◆ Supplied records ◆
########

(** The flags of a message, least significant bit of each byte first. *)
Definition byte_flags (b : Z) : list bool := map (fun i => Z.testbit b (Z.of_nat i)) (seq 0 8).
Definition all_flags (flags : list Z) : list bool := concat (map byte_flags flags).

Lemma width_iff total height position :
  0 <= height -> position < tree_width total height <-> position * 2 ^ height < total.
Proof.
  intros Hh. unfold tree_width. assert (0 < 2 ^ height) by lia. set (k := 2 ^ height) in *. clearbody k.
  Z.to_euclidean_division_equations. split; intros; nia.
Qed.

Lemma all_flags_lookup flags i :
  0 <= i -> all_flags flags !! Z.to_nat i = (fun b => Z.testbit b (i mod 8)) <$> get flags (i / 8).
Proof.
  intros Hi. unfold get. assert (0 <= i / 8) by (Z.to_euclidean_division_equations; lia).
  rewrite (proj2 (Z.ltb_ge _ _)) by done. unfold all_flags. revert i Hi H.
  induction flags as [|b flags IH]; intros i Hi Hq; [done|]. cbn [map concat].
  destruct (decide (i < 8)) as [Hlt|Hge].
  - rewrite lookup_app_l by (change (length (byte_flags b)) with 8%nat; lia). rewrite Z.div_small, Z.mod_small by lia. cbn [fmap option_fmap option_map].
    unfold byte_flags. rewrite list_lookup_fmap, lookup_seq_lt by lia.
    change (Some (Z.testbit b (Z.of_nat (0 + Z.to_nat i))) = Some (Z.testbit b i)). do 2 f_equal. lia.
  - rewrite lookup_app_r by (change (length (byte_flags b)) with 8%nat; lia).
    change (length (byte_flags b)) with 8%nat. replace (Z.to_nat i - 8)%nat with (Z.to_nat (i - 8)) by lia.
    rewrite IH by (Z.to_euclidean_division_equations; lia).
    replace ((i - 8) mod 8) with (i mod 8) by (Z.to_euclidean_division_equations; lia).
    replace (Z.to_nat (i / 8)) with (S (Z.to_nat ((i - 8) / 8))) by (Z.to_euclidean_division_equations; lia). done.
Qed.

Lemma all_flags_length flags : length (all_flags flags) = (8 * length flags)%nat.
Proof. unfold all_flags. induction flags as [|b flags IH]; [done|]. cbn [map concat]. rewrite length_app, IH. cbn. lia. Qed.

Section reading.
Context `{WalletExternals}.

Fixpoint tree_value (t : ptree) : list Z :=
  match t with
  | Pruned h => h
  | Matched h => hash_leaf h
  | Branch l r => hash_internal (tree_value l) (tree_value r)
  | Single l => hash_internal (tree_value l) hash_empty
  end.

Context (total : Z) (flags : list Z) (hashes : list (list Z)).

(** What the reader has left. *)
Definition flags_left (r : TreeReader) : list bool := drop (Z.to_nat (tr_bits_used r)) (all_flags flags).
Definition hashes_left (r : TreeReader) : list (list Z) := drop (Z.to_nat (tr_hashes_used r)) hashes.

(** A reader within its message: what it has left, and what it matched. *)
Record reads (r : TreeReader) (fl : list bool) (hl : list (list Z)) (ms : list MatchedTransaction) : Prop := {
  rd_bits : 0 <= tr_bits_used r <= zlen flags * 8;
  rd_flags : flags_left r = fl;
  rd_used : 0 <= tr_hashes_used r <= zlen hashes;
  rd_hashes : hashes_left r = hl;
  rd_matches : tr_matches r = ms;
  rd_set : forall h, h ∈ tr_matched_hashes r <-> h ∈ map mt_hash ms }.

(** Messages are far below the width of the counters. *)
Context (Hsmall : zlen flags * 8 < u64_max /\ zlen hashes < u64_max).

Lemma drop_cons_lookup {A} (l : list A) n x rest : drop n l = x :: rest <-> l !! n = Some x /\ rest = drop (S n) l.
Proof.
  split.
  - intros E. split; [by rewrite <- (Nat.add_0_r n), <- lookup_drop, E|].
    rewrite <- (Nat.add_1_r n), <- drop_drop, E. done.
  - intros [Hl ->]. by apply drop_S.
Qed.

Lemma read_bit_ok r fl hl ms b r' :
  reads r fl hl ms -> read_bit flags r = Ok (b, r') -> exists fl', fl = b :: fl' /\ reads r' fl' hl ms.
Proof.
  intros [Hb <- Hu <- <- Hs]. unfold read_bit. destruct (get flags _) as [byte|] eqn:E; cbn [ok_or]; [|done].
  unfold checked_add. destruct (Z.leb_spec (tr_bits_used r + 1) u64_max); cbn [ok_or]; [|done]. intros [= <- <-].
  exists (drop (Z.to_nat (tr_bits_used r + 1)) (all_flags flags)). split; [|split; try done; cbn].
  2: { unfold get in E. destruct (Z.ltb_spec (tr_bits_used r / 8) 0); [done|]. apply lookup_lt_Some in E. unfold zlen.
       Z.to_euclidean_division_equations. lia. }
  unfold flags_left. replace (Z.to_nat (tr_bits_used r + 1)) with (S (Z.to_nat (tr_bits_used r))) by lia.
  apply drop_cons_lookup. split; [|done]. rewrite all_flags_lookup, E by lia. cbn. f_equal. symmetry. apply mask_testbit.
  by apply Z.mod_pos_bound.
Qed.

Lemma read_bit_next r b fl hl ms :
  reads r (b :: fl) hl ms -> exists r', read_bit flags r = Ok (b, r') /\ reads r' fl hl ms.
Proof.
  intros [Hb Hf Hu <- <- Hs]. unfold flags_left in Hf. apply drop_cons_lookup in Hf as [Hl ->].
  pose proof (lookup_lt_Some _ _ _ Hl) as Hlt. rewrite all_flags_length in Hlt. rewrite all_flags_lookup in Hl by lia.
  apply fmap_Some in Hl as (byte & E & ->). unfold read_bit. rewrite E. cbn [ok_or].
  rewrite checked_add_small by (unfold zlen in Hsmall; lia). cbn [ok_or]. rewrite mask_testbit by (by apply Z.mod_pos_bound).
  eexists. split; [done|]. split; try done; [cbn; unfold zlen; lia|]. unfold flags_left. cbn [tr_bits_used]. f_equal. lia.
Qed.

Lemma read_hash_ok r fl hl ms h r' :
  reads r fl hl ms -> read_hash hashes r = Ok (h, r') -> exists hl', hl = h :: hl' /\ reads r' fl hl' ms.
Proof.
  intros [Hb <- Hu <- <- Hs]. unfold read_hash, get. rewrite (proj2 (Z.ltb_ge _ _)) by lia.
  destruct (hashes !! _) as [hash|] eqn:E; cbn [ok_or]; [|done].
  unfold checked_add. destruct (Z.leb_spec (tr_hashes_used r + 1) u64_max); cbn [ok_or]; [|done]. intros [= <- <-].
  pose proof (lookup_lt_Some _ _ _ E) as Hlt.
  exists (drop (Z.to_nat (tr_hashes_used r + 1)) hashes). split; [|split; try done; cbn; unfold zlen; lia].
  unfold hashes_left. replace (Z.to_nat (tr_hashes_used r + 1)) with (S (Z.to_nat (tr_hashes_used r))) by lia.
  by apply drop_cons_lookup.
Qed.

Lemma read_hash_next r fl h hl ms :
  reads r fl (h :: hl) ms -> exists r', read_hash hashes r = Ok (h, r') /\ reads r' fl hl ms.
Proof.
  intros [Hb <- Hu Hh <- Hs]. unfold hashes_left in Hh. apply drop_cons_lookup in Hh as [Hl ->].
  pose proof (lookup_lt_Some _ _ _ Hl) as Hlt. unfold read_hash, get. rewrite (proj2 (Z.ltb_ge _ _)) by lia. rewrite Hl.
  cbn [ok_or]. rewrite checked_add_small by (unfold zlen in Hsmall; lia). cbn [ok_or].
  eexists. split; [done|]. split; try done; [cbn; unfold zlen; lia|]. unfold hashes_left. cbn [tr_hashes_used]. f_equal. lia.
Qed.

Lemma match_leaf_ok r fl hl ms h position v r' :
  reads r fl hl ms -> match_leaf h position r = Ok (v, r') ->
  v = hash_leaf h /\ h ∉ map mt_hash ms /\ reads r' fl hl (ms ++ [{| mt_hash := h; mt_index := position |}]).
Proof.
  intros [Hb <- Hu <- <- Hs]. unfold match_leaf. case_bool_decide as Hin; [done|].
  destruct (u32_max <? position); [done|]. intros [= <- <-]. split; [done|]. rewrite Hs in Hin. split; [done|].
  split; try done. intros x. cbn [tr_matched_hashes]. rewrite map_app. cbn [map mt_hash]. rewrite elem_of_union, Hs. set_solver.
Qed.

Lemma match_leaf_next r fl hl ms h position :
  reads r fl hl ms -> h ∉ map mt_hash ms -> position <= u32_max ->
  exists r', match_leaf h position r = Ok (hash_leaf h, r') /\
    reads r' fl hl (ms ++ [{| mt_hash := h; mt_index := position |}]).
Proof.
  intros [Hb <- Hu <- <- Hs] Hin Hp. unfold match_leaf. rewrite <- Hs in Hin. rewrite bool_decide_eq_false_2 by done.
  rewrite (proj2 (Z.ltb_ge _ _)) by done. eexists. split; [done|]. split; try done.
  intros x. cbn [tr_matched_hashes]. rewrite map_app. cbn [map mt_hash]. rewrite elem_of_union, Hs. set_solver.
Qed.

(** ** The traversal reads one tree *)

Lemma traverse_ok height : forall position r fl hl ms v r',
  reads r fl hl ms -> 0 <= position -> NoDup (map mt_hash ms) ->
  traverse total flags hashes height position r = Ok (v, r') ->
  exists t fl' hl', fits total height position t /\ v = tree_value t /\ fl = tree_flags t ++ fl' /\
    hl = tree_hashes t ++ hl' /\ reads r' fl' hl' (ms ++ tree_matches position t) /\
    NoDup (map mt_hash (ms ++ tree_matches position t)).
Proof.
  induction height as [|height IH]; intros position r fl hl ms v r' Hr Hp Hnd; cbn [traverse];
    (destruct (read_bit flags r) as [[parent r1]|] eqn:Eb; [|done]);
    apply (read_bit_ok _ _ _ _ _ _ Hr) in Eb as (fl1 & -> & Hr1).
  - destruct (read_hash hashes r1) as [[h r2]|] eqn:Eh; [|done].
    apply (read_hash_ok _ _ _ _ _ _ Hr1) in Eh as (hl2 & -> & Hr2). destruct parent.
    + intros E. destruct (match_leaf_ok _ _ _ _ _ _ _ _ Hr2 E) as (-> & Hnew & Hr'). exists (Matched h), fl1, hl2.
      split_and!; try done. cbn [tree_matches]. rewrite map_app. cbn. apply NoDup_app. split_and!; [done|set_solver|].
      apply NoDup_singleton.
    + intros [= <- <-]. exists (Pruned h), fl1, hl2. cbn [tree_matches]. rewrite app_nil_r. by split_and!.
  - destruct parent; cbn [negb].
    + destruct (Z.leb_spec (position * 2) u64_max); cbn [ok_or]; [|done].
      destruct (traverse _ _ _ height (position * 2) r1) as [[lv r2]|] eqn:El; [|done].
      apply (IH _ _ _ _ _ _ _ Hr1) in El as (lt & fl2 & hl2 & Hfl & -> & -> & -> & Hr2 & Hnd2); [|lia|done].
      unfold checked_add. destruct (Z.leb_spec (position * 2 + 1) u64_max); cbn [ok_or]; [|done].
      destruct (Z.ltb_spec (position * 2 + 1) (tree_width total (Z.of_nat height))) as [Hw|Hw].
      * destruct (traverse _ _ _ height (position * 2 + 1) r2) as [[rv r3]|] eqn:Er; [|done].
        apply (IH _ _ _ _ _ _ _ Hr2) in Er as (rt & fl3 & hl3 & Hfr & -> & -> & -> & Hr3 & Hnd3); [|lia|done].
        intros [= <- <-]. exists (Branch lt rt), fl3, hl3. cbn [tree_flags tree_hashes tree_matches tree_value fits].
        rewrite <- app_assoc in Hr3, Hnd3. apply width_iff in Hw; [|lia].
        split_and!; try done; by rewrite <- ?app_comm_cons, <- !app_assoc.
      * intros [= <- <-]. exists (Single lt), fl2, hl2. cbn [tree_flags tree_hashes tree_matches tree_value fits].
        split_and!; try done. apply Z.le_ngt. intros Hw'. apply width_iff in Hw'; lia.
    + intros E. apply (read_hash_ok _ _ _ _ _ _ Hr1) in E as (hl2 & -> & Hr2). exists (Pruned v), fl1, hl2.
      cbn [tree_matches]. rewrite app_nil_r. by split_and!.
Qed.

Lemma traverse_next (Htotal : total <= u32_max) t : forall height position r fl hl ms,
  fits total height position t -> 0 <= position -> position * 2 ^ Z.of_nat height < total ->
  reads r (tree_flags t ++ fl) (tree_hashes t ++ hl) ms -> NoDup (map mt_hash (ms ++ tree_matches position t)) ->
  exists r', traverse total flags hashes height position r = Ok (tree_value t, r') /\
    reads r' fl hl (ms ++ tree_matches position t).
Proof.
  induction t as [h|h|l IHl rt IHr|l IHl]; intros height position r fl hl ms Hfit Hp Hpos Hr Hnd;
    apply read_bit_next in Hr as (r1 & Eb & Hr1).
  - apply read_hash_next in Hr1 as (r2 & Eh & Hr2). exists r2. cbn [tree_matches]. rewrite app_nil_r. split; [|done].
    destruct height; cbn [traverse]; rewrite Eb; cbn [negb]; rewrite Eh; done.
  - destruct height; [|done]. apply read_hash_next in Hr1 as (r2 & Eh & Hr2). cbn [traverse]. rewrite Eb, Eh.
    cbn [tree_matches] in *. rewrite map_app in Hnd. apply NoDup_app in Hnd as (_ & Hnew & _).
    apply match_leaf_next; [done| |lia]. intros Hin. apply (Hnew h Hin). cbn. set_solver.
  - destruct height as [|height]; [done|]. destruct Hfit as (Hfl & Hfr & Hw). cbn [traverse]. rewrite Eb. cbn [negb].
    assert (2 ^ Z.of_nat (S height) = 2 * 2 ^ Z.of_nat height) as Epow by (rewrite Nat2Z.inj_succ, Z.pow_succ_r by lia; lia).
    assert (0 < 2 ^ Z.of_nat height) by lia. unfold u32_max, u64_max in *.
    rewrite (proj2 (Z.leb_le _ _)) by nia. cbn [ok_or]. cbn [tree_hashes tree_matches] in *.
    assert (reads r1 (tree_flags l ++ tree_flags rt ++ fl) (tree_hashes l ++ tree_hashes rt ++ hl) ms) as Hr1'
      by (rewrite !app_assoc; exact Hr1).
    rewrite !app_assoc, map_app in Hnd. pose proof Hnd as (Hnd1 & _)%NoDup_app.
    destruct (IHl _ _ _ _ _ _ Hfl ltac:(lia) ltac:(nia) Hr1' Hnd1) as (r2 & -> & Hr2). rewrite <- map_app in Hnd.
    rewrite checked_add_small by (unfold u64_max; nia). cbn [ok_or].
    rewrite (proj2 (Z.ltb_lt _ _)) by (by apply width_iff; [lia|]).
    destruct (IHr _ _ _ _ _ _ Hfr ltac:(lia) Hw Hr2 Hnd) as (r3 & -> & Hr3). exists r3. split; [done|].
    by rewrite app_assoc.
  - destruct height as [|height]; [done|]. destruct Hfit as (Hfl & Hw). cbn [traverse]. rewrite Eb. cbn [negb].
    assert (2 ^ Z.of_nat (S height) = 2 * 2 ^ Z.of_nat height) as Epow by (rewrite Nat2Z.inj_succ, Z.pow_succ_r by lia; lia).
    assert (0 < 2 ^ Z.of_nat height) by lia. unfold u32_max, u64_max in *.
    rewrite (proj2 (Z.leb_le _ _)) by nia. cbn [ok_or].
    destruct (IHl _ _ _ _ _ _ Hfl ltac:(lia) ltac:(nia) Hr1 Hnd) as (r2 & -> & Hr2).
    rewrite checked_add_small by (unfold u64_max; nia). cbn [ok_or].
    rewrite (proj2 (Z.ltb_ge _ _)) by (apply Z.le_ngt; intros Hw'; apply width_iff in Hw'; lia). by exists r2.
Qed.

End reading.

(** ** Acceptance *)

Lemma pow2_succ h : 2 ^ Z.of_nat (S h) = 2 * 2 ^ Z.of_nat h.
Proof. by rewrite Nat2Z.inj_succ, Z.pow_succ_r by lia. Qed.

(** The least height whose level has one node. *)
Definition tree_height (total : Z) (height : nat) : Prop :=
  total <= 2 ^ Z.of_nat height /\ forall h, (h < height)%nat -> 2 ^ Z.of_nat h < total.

########

◆ Task prompt ◆
Please give an exact copy of the lines above, beginning with the line containing "unfold checked_add. destruct (Z.leb_spec (position" and running through the line containing "r3]|] eqn:Er; [|done].", and of no other lines.

◆ Answer section ◆
      unfold checked_add. destruct (Z.leb_spec (position * 2 + 1) u64_max); cbn [ok_or]; [|done].
      destruct (Z.ltb_spec (position * 2 + 1) (tree_width total (Z.of_nat height))) as [Hw|Hw].
      * destruct (traverse _ _ _ height (position * 2 + 1) r2) as [[rv r3]|] eqn:Er; [|done].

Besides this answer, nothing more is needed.